What is Escrow in Real Estate
What is escrow?
In real estate, escrow refers to a third party who securely holds onto real estate assets or funds before they are transferred to their respective party.
How does escrow work?
Escrow works by ensuring both the buyer and seller meet the obligations of the agreement before finalizing the transaction. Once both parties have come to a full agreement and all parties sign the proper documents, the escrow account will open. The specific documents that the escrow company asks for will allow them to close the deal within the given timeframe. The escrow company works to confirm everything is resolved or completed on time.
Certain contingencies, however, (like having to make home repairs) can cause a property to remain in escrow longer than expected. Escrow accounts proceed to close once the property is transferred to the buyer and the seller receives the funds.

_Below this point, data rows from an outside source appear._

(* ===== verification/ClientFlush.v ===== *)
(** * Flushing the run

    [Run::flushLocked] sends the Cancels and Wants in batches; a failed write ends
    the stream for the executor.  Afterwards the scheduler's view and the
    executor's agree again. *)

From S2P Require Import Prelude Double Exec ExecInv ExecSettle ExecOps ExecGraph ExecStream ExecFollow ClientRun.
From S2P Require Import ClientRunInv.

Section Flush.
Context {R : Type} (succeeded : R → bool) (rank : string → nat).
Implicit Types r : run R.

(** The fields a flush does not touch. *)
Definition same_static r0 r : Prop :=
  byId r = byId r0 ∧ byName r = byName r0 ∧ recovered r = recovered r0 ∧ closed r = closed r0.

(** No Wantable job is held back while a build thread has nothing to do. *)
Definition busy (e : executor) : Prop :=
  active e = Cfg.threads (cfg e) ∨ ∀ j, ¬ state_is e j Wantable.

(** Within a flush: [b] is the batch being filled, [rest] the Wants to come. *)
Record Flushing r0 (rest : list N) (b : Run.batch_) r : Prop := mkFlushing {
  fl_static : same_static r0 r;
  fl_stream : stream (exe r) = stream_ r;
  fl_len : vlen (jobs (exe r)) = vlen (jobs (exe r0));
  fl_cfg : cfg (exe r) = cfg (exe r0);
  fl_still : still (exe r0) (exe r);
  fl_deps : deps_same (exe r0) (exe r);
  fl_act : ActFol (exe r);
  fl_known : Forall (known r0) (wire r ++ Run.msgs b);
  fl_cancels : cancels (exe r) = [];
  fl_busy : stream_ r = true → busy (exe r);
  fl_rest : Forall (λ j, j < vlen (byId r0))%N rest;
  fl_sent : Forall (λ j, j < vlen (byId r0))%N (Run.sent b);
  fl_inv : Inv [] [] 0 []
    (Fids (byId r0) (if stream_ r then wire r ++ Run.msgs b ++ want_msgs (byId r0) rest else wire r)) (exe r);
}.

(** A stream that ended: anything will do as the scheduler's view. *)
Lemma Fids_lt ids ms (j : N) : j ∈ Fids (R:=R) ids ms → (j < vlen ids)%N.
Proof. intros (job & Hj & _)%elem_of_Fids. by eapply vlookup_lt_Some. Qed.

Lemma unstreamed_any F ids ms e :
  Inv [] [] 0 [] F e → stream e = false → vlen ids = vlen (jobs e) → Inv [] [] 0 [] (Fids (R:=R) ids ms) e.
Proof.
  intros HI Hs Hv. apply (unstreamed_inv _ _ _ _ F); [done..|]. intros j Hj%Fids_lt. by rewrite <- Hv.
Qed.

Definition empty_batch (n : nat) : Run.batch_ := Run.mkBatch [] 0 [] n.

Lemma known_prefix r (l k : list ClientMsg) : Forall (known r) (l ++ k) → Forall (known r) (l ++ []).
Proof. rewrite app_nil_r. by intros [? _]%Forall_app. Qed.

Lemma known_job r (j : N) job :
  Static succeeded rank r → byId r !! j = Some job → is_Some (byName r !! RJob.drvPath job).
Proof. intros Hst Hj. exists j. apply (st_names _ _ _ Hst). by exists job. Qed.

Lemma known_cancels r l : Static succeeded rank r → Forall (known r) (cancel_msgs (byId r) l).
Proof.
  intros Hst. apply Forall_forall. intros m (j & _ & Hm)%list_elem_of_omap.
  destruct (byId r !! j) as [job|] eqn:Hj; [|done]. simplify_eq/=. by eapply known_job.
Qed.

(** The second half of [write]: without a stream what was not sent is wanted again. *)
Lemma write_unsent r0 rest b r n :
  vlen (byId r0) = vlen (jobs (exe r0)) →
  Flushing r0 rest b r → (stream_ r = true → Run.msgs b = []) →
  wp (str' ← gets stream_;
      (if str' : bool then mret tt else Run.on_exe (unsent (Run.sent b)));;
      mret (empty_batch n)) (λ b' r', Flushing r0 rest b' r' ∧ b' = empty_batch n) r.
Proof.
  intros Hv0 [Hst Hstr Hlen Hcfg Hstill Hdeps Hact Hkn Hcn Hbusy Hrest Hsent HI] Hmsgs. wp_steps.
  pose proof Hst as (E1 & E2 & E3 & E4). destruct (stream_ r) eqn:Hs.
  - wp_steps. split; [|done]. rewrite (Hmsgs eq_refl) in HI.
    split; try done; try (by rewrite Hs). by eapply known_prefix.
  - unfold Run.on_exe. apply wp_zoom.
    assert (Forall (λ j, j < vlen (jobs (exe r)))%N (Run.sent b)) as Hsent'.
    { eapply Forall_impl; [exact Hsent|]. intros j Hj. simpl in Hj. by rewrite Hlen, <- Hv0. }
    eapply wp_mono; [exact (wp_keeps _ _ _ _ (keeps_unsent _) (unsent_spec _ _ (exe r) HI Hstr Hsent'))|].
    intros _ e' [(HI' & (Hl' & Hc' & Hs') & Hcn' & Hb) Hd']. wp_steps. split; [|done].
    split; simpl; try done; try congruence; try (by rewrite Hs); [|by etrans|by eapply known_prefix].
    eapply still_trans; [done|]. by apply backs_still.
Qed.

Lemma write_spec ok r0 rest b r :
  vlen (byId r0) = vlen (jobs (exe r0)) → Flushing r0 rest b r →
  wp (Run.write ok b) (λ b' r', Flushing r0 rest b' r' ∧ ∃ n, b' = empty_batch n) r.
Proof.
  intros Hv0 HF. pose proof HF as [Hst Hstr Hlen Hcfg Hstill Hdeps Hact Hkn Hcn Hbusy Hrest Hsent HI].
  pose proof Hst as (E1 & E2 & E3 & E4).
  unfold Run.write. wp_steps. set (n := if stream_ r && negb (bool_decide (Run.msgs b = [])) then S (Run.writes b) else Run.writes b).
  assert (∀ r', Flushing r0 rest b r' → (stream_ r' = true → Run.msgs b = []) →
    wp (str' ← gets stream_;
      (if str' : bool then mret tt else Run.on_exe (unsent (Run.sent b)));;
      mret (empty_batch n)) (λ b' r', Flushing r0 rest b' r' ∧ ∃ n, b' = empty_batch n) r') as Hrest'.
  { intros r' HF' Hm. eapply wp_mono; [by apply (write_unsent r0 rest b r' n)|].
    intros b' r'' [? ->]. split; [done|]. by exists n. }
  destruct (stream_ r) eqn:Hs; simpl; [|wp_step; apply Hrest'; [done|by rewrite Hs]].
  destruct (bool_decide (Run.msgs b = [])) eqn:Hm; simpl.
  { apply bool_decide_eq_true in Hm. wp_step. by apply Hrest'. }
  destruct (ok (Run.writes b)).
  - wp_steps. simpl. rewrite Hs. wp_steps. split; [|by exists n].
    rewrite app_assoc in HI. split; try done; simpl; rewrite ?app_nil_r; try done; by rewrite Hs.
  - wp_steps. unfold Run.on_exe at 1. apply wp_zoom. simpl.
    eapply wp_mono; [exact (wp_keeps _ _ _ _ keeps_disconnected (disconnected_spec _ _ _ HI))|].
    intros _ e' [(HI' & Hs' & Hl' & Hc' & Hstates & Hcn' & _) Hd']. apply Hrest'; [|done].
    split; simpl; try done; try congruence.
    + eapply still_trans; [done|]. intros j s Hj. exists s. split; [by apply Hstates|].
      split; [apply calm_state_refl|by case_decide].
    + by etrans.
    + eapply unstreamed_any; [exact HI'|done|congruence].
Qed.

(** One more Want in the batch. *)
Lemma add_want_spec ok size r0 jid rest b r :
  Static succeeded rank r0 → Flushing r0 (jid :: rest) b r →
  wp (Run.add_want ok size b jid) (Flushing r0 rest) r.
Proof.
  intros Hst0 [Hst Hstr Hlen Hcfg Hstill Hdeps Hact Hkn Hcn Hbusy Hrest Hsent HI]. pose proof Hst as (E1 & _).
  apply Forall_cons in Hrest as [Hjid Hrest]. pose proof Hjid as [job Hj]%vlookup_lt.
  unfold Run.add_want, Run.job_of. wp_step. eapply wp_at; [by rewrite E1|].
  set (b' := Run.mkBatch _ _ _ _).
  assert (Flushing r0 rest b' r) as HF.
  { split; try done.
    - simpl. rewrite app_assoc. apply Forall_app. split; [done|]. apply Forall_singleton. by eapply known_job.
    - apply Forall_app. split; [done|]. by apply Forall_singleton.
    - simpl. unfold want_msgs in HI. simpl in HI. rewrite Hj in HI. simpl in HI.
      destruct (stream_ r); [|done]. by rewrite <- app_assoc. }
  destruct (_ <=? _)%N; [|by apply wp_ret].
  eapply wp_mono; [by apply write_spec, HF; apply Hst0|]. by intros b'' r'' [? _].
Qed.

Lemma add_cancel_spec r0 (l : list N) r :
  byId r = byId r0 → Forall (λ j, j < vlen (byId r0))%N l →
  wp (foldM Run.add_cancel (empty_batch 0) l) (λ b r',
    r' = r ∧ b = Run.mkBatch (cancel_msgs (byId r0) l) 0 [] 0) r.
Proof.
  intros E Hl. eapply wp_mono; [apply (wp_foldM _ (λ rest b r', r' = r ∧
    Forall (λ j, j < vlen (byId r0))%N rest ∧ Run.bytes b = 0%N ∧ Run.sent b = [] ∧ Run.writes b = 0 ∧
    Run.msgs b ++ cancel_msgs (byId r0) rest = cancel_msgs (byId r0) l))|].
  - done.
  - intros jid rest b r' (-> & [[job Hj]%vlookup_lt Hrest]%Forall_cons & Hb & Hs & Hw & Hm).
    unfold Run.add_cancel, Run.job_of. wp_step. eapply wp_at; [by rewrite E|]. wp_steps.
    split_and!; try done. simpl. rewrite <- Hm. unfold cancel_msgs. simpl. rewrite Hj. simpl.
    by rewrite <- app_assoc.
  - intros [ms by_ se wr] r' (-> & _ & Hb & Hs & Hw & Hm). simpl in *. rewrite app_nil_r in Hm. by subst.
Qed.

(** Before a flush: right after a connect placed jobs are still to be wanted. *)
Record Pre r : Prop := mkPre {
  p_conn : Conn (Fids (byId r) (wire r)) (exe r);
  p_stream : stream (exe r) = stream_ r;
  p_act : ActFol (exe r);
  p_wire : Forall (known r) (wire r);
  p_rewant : stream_ r = false → rewant (exe r) = [];
  p_static : Static succeeded rank r;
}.

Lemma RInv_Pre r : RInv succeeded rank r → Pre r.
Proof.
  intros [HI Hs Ha Hw Hst]. pose proof (i_rewant _ _ _ _ _ _ HI) as Hr. split; try done.
  split; [|rewrite Hr; constructor]. destruct (exe r). simpl in *. by subst.
Qed.

(** Every active job is followed once [takeWants] has been called. *)
Lemma wants_back chosen e e' (j : N) job' :
  wants chosen e e' → vlen (jobs e') = vlen (jobs e) → jobs e' !! j = Some job' →
  ∃ job, jobs e !! j = Some job ∧
    Job.state job' = (if decide (j ∈ chosen) then Wanted None "" else Job.state job).
Proof.
  intros Hw Hv Hj'. assert (∃ job, jobs e !! j = Some job) as [job Hj].
  { apply vlookup_lt. rewrite <- Hv. by eapply vlookup_lt_Some. }
  exists job. split; [done|]. destruct (Hw j job Hj) as (job2 & ? & _ & Hs). by simplify_eq.
Qed.

Lemma taken_actfol F e e1 chosen e' :
  Conn F e → ActFol e → stream e = true → wants [] (with_cancels [] e) e1 → frame0 (with_cancels [] e) e1 →
  Chosen (list_to_set (rewant e) ∪ (F ∖ list_to_set (cancels e))) e1 chosen e' → ActFol e'.
Proof.
  intros [HI _] Hact Hs Hw1 (Hv1 & _ & Hs1) [HI' (Hv' & _ & Hs') Hc' _ _ Hw' _ _ _] Hstr j job' Hj' Ha. left.
  destruct (i_fol _ _ _ _ _ _ HI') as [Hf' _]. destruct (Hf' j job' Hj') as [_ Hf].
  apply (Hf Hstr). rewrite Hc'. split; [|by intros ?%elem_of_nil].
  destruct (wants_back _ _ _ _ _ Hw' Hv' Hj') as (job1 & Hj1 & E1). case_decide as Hin; [set_solver|].
  destruct (wants_back _ _ _ _ _ Hw1 Hv1 Hj1) as (job & Hj & E). simpl in Hj.
  rewrite decide_False in E by apply not_elem_of_nil. rewrite E1, E in Ha.
  destruct (Hact Hs j job Hj Ha) as [Hfol|?]; [|set_solver].
  destruct (i_fol _ _ _ _ _ _ HI) as [Hf0 _]. destruct (Hf0 j job Hj) as [_ Hf1].
  apply (Hf1 Hs) in Hfol as [? ?]. simpl in *. set_solver.
Qed.

(** What the executor hands to a flush. *)
Lemma flush_take {A} srt r (k : list N → list N → M (run R) A) (Ψ : A → run R → Prop) :
  Pre r →
  (∀ cs ws e', (∀ j, j ∈ cs → j < vlen (byId r))%N → (∀ j, j ∈ ws → j < vlen (byId r))%N →
     still (exe r) e' → deps_same (exe r) e' → ActFol e' → frame0 (exe r) e' → cancels e' = [] → (stream_ r = true → busy e') →
     Inv [] [] 0 [] (if stream_ r then list_to_set ws ∪ (Fids (byId r) (wire r) ∖ list_to_set cs)
                     else Fids (byId r) (wire r)) e' → wp (k cs ws) Ψ (with_exe e' r)) →
  wp (cs ← Run.on_exe takeCancels; ws ← Run.on_exe (takeWants srt); k cs ws) Ψ r.
Proof.
  intros [HC Hstr Hact _ Hrw [Hlen Hn Hcl Hb _ _]] HΦ. wp_step. unfold Run.on_exe at 1. apply wp_zoom.
  eapply wp_mono; [by apply takeCancels_spec|].
  intros cs e1 (Hcs & HC1 & ->). wp_step. unfold Run.on_exe. apply wp_zoom.
  destruct (i_fol _ _ _ _ _ _ (proj1 HC)) as [_ Hpend]. simpl in Hpend.
  assert (stream (with_cancels [] (exe r)) = false → rewant (with_cancels [] (exe r)) = []) as Hrw1
    by (simpl; by rewrite Hstr).
  eapply wp_mono; [exact (wp_keeps _ _ _ _ (keeps_takeWants srt) (takeWants_spec srt _ _ HC1 eq_refl Hrw1))|].
  simpl. rewrite Hstr. intros ws e' [Hpost Hdeps]. change (with_exe e' (with_exe _ r)) with (with_exe e' r).
  assert (∀ j, j ∈ cs → j < vlen (byId r))%N as Hcs' by (intros j Hj; rewrite Hlen; subst cs; auto).
  destruct (stream_ r) eqn:Hs.
  - destruct Hpost as (e2 & chosen & -> & Hw & Ha & Hfr & Hchosen).
    assert (ActFol e') as Hact' by (subst cs; exact (taken_actfol _ (exe r) e2 chosen e' HC Hact Hstr Hw Hfr Hchosen)).
    destruct Hchosen as [HI2 Hfr2 Hc2 _ Hch Hw2 _ _ Hall].
    apply HΦ; try done.
    + intros j [Hj|Hj]%elem_of_app.
      * destruct HC as [_ HR]. rewrite Forall_forall in HR. destruct (HR j Hj) as (job & Hjob & _).
        rewrite Hlen. by eapply vlookup_lt_Some.
      * destruct (Hch j Hj) as (job & Hjob & _). apply vlookup_lt_Some in Hjob.
        destruct Hfr as (Hv & _). simpl in Hv. rewrite Hlen, <- Hv. done.
    + eapply still_trans; [apply (wants_still [] (exe r) e2)|by eapply wants_still]; [|done].
      by intros j ?%elem_of_nil.
    + eapply frame0_trans; [|done]. destruct Hfr as (? & ? & ?). by split_and!.
    + intros _. destruct Hall as [Hall|Hall]; [left; by destruct Hfr2 as (_ & -> & _)|right].
      intros j (job & Hjob & Hjs). assert (∃ job2, jobs e2 !! j = Some job2) as [job2 Hj2].
      { apply vlookup_lt. destruct Hfr2 as (<- & _). by eapply vlookup_lt_Some. }
      destruct (Hw2 j job2 Hj2) as (job' & ? & _ & Hst'). simplify_eq. rewrite Hjs in Hst'.
      case_decide as Hin; [done|]. apply Hin, Hall. by exists job2.
    + rewrite list_to_set_app_L. by replace (list_to_set (rewant (exe r)) ∪ list_to_set chosen ∪ _) with
        (list_to_set chosen ∪ (list_to_set (rewant (exe r)) ∪ Fids (byId r) (wire r) ∖ list_to_set cs)) by set_solver.
  - destruct Hpost as [-> ->]. apply HΦ; try done; [by intros j ?%elem_of_nil|exact (still_refl (exe r))|].
    eapply unstreamed_any; [by apply Conn_inv; [|simpl; auto]|done|done].
Qed.

(** What a flush leaves. *)
Record Flushed r r' : Prop := mkFlushed {
  fd_inv : RInv succeeded rank r';
  fd_cancels : cancels (exe r') = [];
  fd_busy : stream_ r' = true → busy (exe r');
  fd_ids : byId r' = byId r;
  fd_names : byName r' = byName r;
  fd_recovered : recovered r' = recovered r;
  fd_still : still (exe r) (exe r');
  fd_deps : deps_same (exe r) (exe r');
  fd_len : vlen (jobs (exe r')) = vlen (jobs (exe r));
  fd_cfg : cfg (exe r') = cfg (exe r);
  fd_zero : remaining (exe r) = 0%N → remaining (exe r') = 0%N;
}.

Lemma flushLocked_spec srt ok size r :
  Pre r → wp (Run.flushLocked srt ok size) (λ _, Flushed r) r.
Proof.
  intros HP. unfold Run.flushLocked. apply (flush_take srt r); [done|].
  intros cs ws e' Hcs Hws Hstill Hdeps Hact (Hlen & Hcfg & Hstr) Hcn Hbusy HI.
  pose proof HP as [_ Hs _ Hwire _ Hst]. pose proof (Static_distinct _ _ _ Hst) as Hdist.
  wp_step. eapply wp_mono; [apply (add_cancel_spec r cs); [done|]|].
  { apply Forall_forall. intros j Hj. by apply Hcs. }
  intros b r' [-> ->]. wp_step.
  eapply wp_mono; [apply (wp_foldM _ (λ rest b r', Flushing r rest b r'))|].
  - split; simpl; try done; [congruence| | |].
    + apply Forall_app. split; [done|]. by apply known_cancels.
    + apply Forall_forall. intros j Hj. by apply Hws.
    + destruct (stream_ r); [|done].
      rewrite app_assoc, Fids_wants, Fids_cancels; try done; apply Forall_forall; intros j Hj; auto.
  - intros jid rest b r' HF. by eapply add_want_spec.
  - intros b r' HF. wp_step. eapply wp_mono; [apply (write_spec ok r [] b r'); [apply Hst|done]|].
    intros b' r'' [[(E1 & E2 & E3 & E4) Hstr' Hlen' Hcfg' Hstill' Hdeps' Hact' Hkn' Hcn' Hbusy' _ _ HI'] [n ->]]. wp_steps.
    simpl in HI'. rewrite app_nil_r in HI'.
    assert (Inv [] [] 0 [] (Fids (byId r'') (wire r'')) (exe r'')) as HI''
      by (rewrite E1; by destruct (stream_ r'')).
    assert (RInv succeeded rank r'') as HR.
    { split; [done..| |]. { simpl in Hkn'. rewrite app_nil_r in Hkn'. unfold known. by rewrite E2. }
      destruct HP as [[HC _] _ _ _ _ _].
      apply (Static_calm succeeded rank r r'' (Fids (byId r'') (wire r''))); try done.
      - intros H0. by apply (remaining_zero _ _ _ _ _ _ HC).
      - by eapply leaves_calm.
      - intros x y H. left. by eapply depends_same. }
    assert (remaining (exe r) = 0%N → remaining (exe r'') = 0%N) as Hzero.
    { destruct HP as [[HC _] _ _ _ _ _].
      apply (calm_remaining (Fids (byId r'') (wire r''))); [|done|by eapply leaves_calm|done].
      intros H0. by apply (remaining_zero _ _ _ _ _ _ HC). }
    destruct ((_ =? 0)%N && _ && _) eqn:Hcl; [|by apply wp_ret]. wp_steps. split; try done.
    destruct HR as [? ? ? ? [? ? _ ? ? ?]]. split; [done..|]. split; try done. intros _. simpl.
    apply andb_prop in Hcl as [[H0%N.eqb_eq _]%andb_prop _]. exact H0.
Qed.
End Flush.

Escrow accounts limit risk
Escrow accounts work in favor of both the buyer and the seller to help safeguard the real estate transaction. A scenario in which a home buyer and seller would use escrow is when one of the terms for the sale is passing the home inspection. The funds that are placed into escrow will not be transferred to the seller until this term, and others (if any), have been met. If the buyer disregards escrow and makes a check payable directly to the seller and the home does not pass the home inspection, there is nothing preventing the seller from depositing the check and transferring funds. If the buyer didn’t use escrow in this scenario, he/she would run the risk of losing their funds.